Hey there. I come from a Ruby on Rails background and was trying to figure out how to do things in Phoenix similar to how they’re done in Rails.
I have a setup where a User can have Categories, but a specific User can only have one Category with a given name. For instance, Steve can have one “Default” category, but not two, and Tom can have a “Default” category that is not the same as Steve’s.
In Rails, this can be done kinda like this:
def cat_name_unique_for_user?(user_id, cat_name)
return false unless Category.find_by(user_id: user_id, name: cat_name).nil?
true
end
The closest equivalent I could come up with without trying to unravel the mysteries of how to actually access the return of Ecto.query()
was this validator
defp validate_name_unique_for_user(changeset, user_id, name) do
query = from(cat in "categories", where: cat.user_id == ^user_id, where: cat.name == ^name)
unless Repo.exists?(query) do
add_error(changeset, :name, "Name is not unique for current user!")
end
changeset
end
This gets called in changesets by:
category
...
|> validate_name_unique_for_user(:user_id, :name)
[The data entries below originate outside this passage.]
(* ===== verification/DepositVerification.v ===== *)
(** * Verification of payments on the chain: [backend/src/services/financial/stellarService.ts]
    ([verifyPaymentTransaction]) and [depositVerificationService.ts]

    The records of Horizon and the decoded envelope are arguments; amounts are
    stroops, where the code compares the numbers they read as.  A league given as
    text that is no UUID is read by [parseInt], exact below 2^53.  Then
    [verifyAndConfirmPayment] of [Financial] runs on what the check answers. *)

From Stdlib Require Import Ascii String.
From S2P Require Import Prelude Text ScVal Rules LeagueDb League TxCoordinator Financial.

#[local] Open Scope Z_scope.

(** What a call of Horizon, or a conversion, may throw. *)
Inductive HorizonError : Type := HorizonNotFound | HorizonOther.

(** The first [invokeHostFunction] of an envelope. *)
Inductive HostOperation : Type :=
| OtherHostFunction
| InvokeContract (contractAddress functionName : string) (args : list native).

(** A transaction record; [hz_hostOp] is [None] when its envelope is missing,
    cannot be decoded or invokes nothing. *)
Record ChainTransaction : Type := {
  hz_hash : string;
  hz_successful : bool;
  hz_ledger : Z;
  hz_source_account : string;
  hz_memo : string;
  hz_created_at : Z;
  hz_hostOp : option HostOperation
}.

Record ChainOperation : Type := {
  op_type : string;
  op_from : string;
  op_to : string;
  op_native : bool;
  op_asset_code : string;
  op_asset_issuer : string;
  op_amount : Z
}.

Record Horizon : Type := {
  hz_transaction : string → result HorizonError ChainTransaction;
  hz_operations : string → result HorizonError (list ChainOperation)
}.

Record StellarConfig : Type := {
  sc_usdcAssetCode : string;
  sc_usdcIssuer : string;
  sc_escrowContractId : string;
  sc_treasuryAddress : string
}.

(** [a || b] of texts. *)
Definition or_text (a b : string) : string := if bool_decide (a = ""%string) then b else a.

(** An option that is given and not empty. *)
Definition given_text (o : option string) : option string :=
  match o with Some s => if bool_decide (s = ""%string) then None else Some s | None => None end.

(** ** The league of an invocation *)

Inductive LeagueReference : Type := LeagueText (s : string) | LeagueNumber (z : Z).

Fixpoint take_digits (l : list ascii) : list ascii :=
  match l with c :: l' => if is_digit c then c :: take_digits l' else [] | [] => [] end.

(** [parseInt(s, 10)]; [None] is [NaN]. *)
Definition parse_int (s : string) : option Z :=
  let l := drop_blank (list_ascii_of_string s) in
  let '(sign, l) := match l with
                    | c :: l' => if Ascii.eqb c "-" then (-1, l') else if Ascii.eqb c "+" then (1, l') else (1, l)
                    | [] => (1, l)
                    end in
  match take_digits l with [] => None | ds => (λ z, sign * z) <$> parse_digits 10 ds end.
(** The score of [s1], 14 points as a calculation gives them, becomes 20, what a
    calculation gives now. *)
Lemma corrected_scores_match_recalculation_witness :
  recalculated 5 sample_db "s1" = Some 14 ∧
  match detectAndApply 5 sample_feed sample_db with
  | Ok (report, db') => recalculated 5 db' "s1" = Some 20 ∧ gs_points <$> map_get ("s1", 5) (rd_scores db') = Some 20
  | Err _ => False
  end.
Proof.
  split; [vm_compute; reflexivity|].
  destruct (detectStatCorrections 5 sample_feed sample_db) as [cs|e] eqn:E; [|vm_compute in E; discriminate E].
  unfold detectAndApply. rewrite E. cbn [rbind].
  destruct (applyCorrections 5 cs sample_db sample_db) as [[report db']|e] eqn:H.
  - destruct (corrected_scores_match_recalculation 5 cs sample_db db' report) as [R _];
      [by apply (bool_decide_unpack _)|by apply (bool_decide_unpack _)|exact H|].
    destruct (map_get "s1"%string (rd_squads sample_db)) as [q|] eqn:Eq; [|discriminate Eq].
    destruct (map_get ("s1"%string, 5) (rd_scores sample_db)) as [stored|] eqn:Es; [|discriminate Es].
    destruct (R "s1"%string q stored Eq Es) as (before & after & q' & stored' & Hb & Ha & Hs & Hp & _).
    assert (before = 14) as -> by (vm_compute in Hb; injection Hb as <-; reflexivity).
    assert (recalculated 5 db' "s1" = Some 20) as H20.
    { vm_compute in E. injection E as <-. vm_compute in H. injection H as <- <-. vm_compute. reflexivity. }
    split; [exact H20|]. rewrite Hs. cbn. f_equal. rewrite Hp. rewrite H20 in Ha. injection Ha as <-.
    vm_compute in Es. injection Es as <-. reflexivity.
  - vm_compute in E. injection E as <-. vm_compute in H. discriminate H.
Defined.

(** No field differs exactly when all nine do agree. *)
Lemma diffStats_none previous next : diffStats previous next = [] → default empty_snapshot previous = next.
Proof.
  unfold diffStats. set (old := default empty_snapshot previous). intros H.
  assert (∀ f, stat_value old f = stat_value next f) as E.
  { intros f. destruct (stat_value old f =? stat_value next f) eqn:Ef; [by apply Z.eqb_eq|]. exfalso.
    apply (not_elem_of_nil f). rewrite <- H. apply elem_of_lfilter. rewrite Ef. split; [|done].
    apply list_elem_of_In. destruct f; cbn; tauto. }
  pose proof (E F_minutes) as E1. pose proof (E F_goals) as E2. pose proof (E F_assists) as E3.
  pose proof (E F_cleanSheet) as E4. pose proof (E F_yellowCards) as E5. pose proof (E F_redCards) as E6.
  pose proof (E F_saves) as E7. pose proof (E F_bonus) as E8. pose proof (E F_totalPoints) as E9. clear E.
  destruct old as [???[]], next as [???[]]; cbn in *; congruence.
Qed.

Lemma upserts_other gameweekId cs : ∀ ls i l, ls !! i = Some l →
  ∃ l', foldl (upsert_stat gameweekId) ls cs !! i = Some l' ∧ line_key l' = line_key l ∧ sl_other l' = sl_other l.
Proof.
  induction cs as [|c cs IH]; intros ls i l Hl; [by exists l|]. cbn [foldl].
  assert (∃ l1, upsert_stat gameweekId ls c !! i = Some l1 ∧ line_key l1 = line_key l ∧ sl_other l1 = sl_other l)
    as (l1 & H1 & H2 & H3).
  { unfold upsert_stat. case_match; [|exists l; by rewrite lookup_app_l_Some with (x := l)].
    rewrite list_lookup_fmap, Hl. cbn. eexists. split; [reflexivity|]. by case_match. }
  destruct (IH _ _ _ H1) as (l' & H4 & H5 & H6). exists l'. split_and!; [done|congruence|congruence].
Qed.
The error I get back when trying this approach is
** (DBConnection.EncodeError) Postgrex expected an integer in -9223372036854775808..9223372036854775807, got :user_id. Please make sure the value you are passing matches the definition in your table or in your query or convert the value accordingly.
Given I’m interpolating the user_id, I would expect that to only ever be an integer, not an atom. Can someone please explain to me where I’ve gone wrong here? These speedbumps with Ecto are proving obnoxious. Thanks!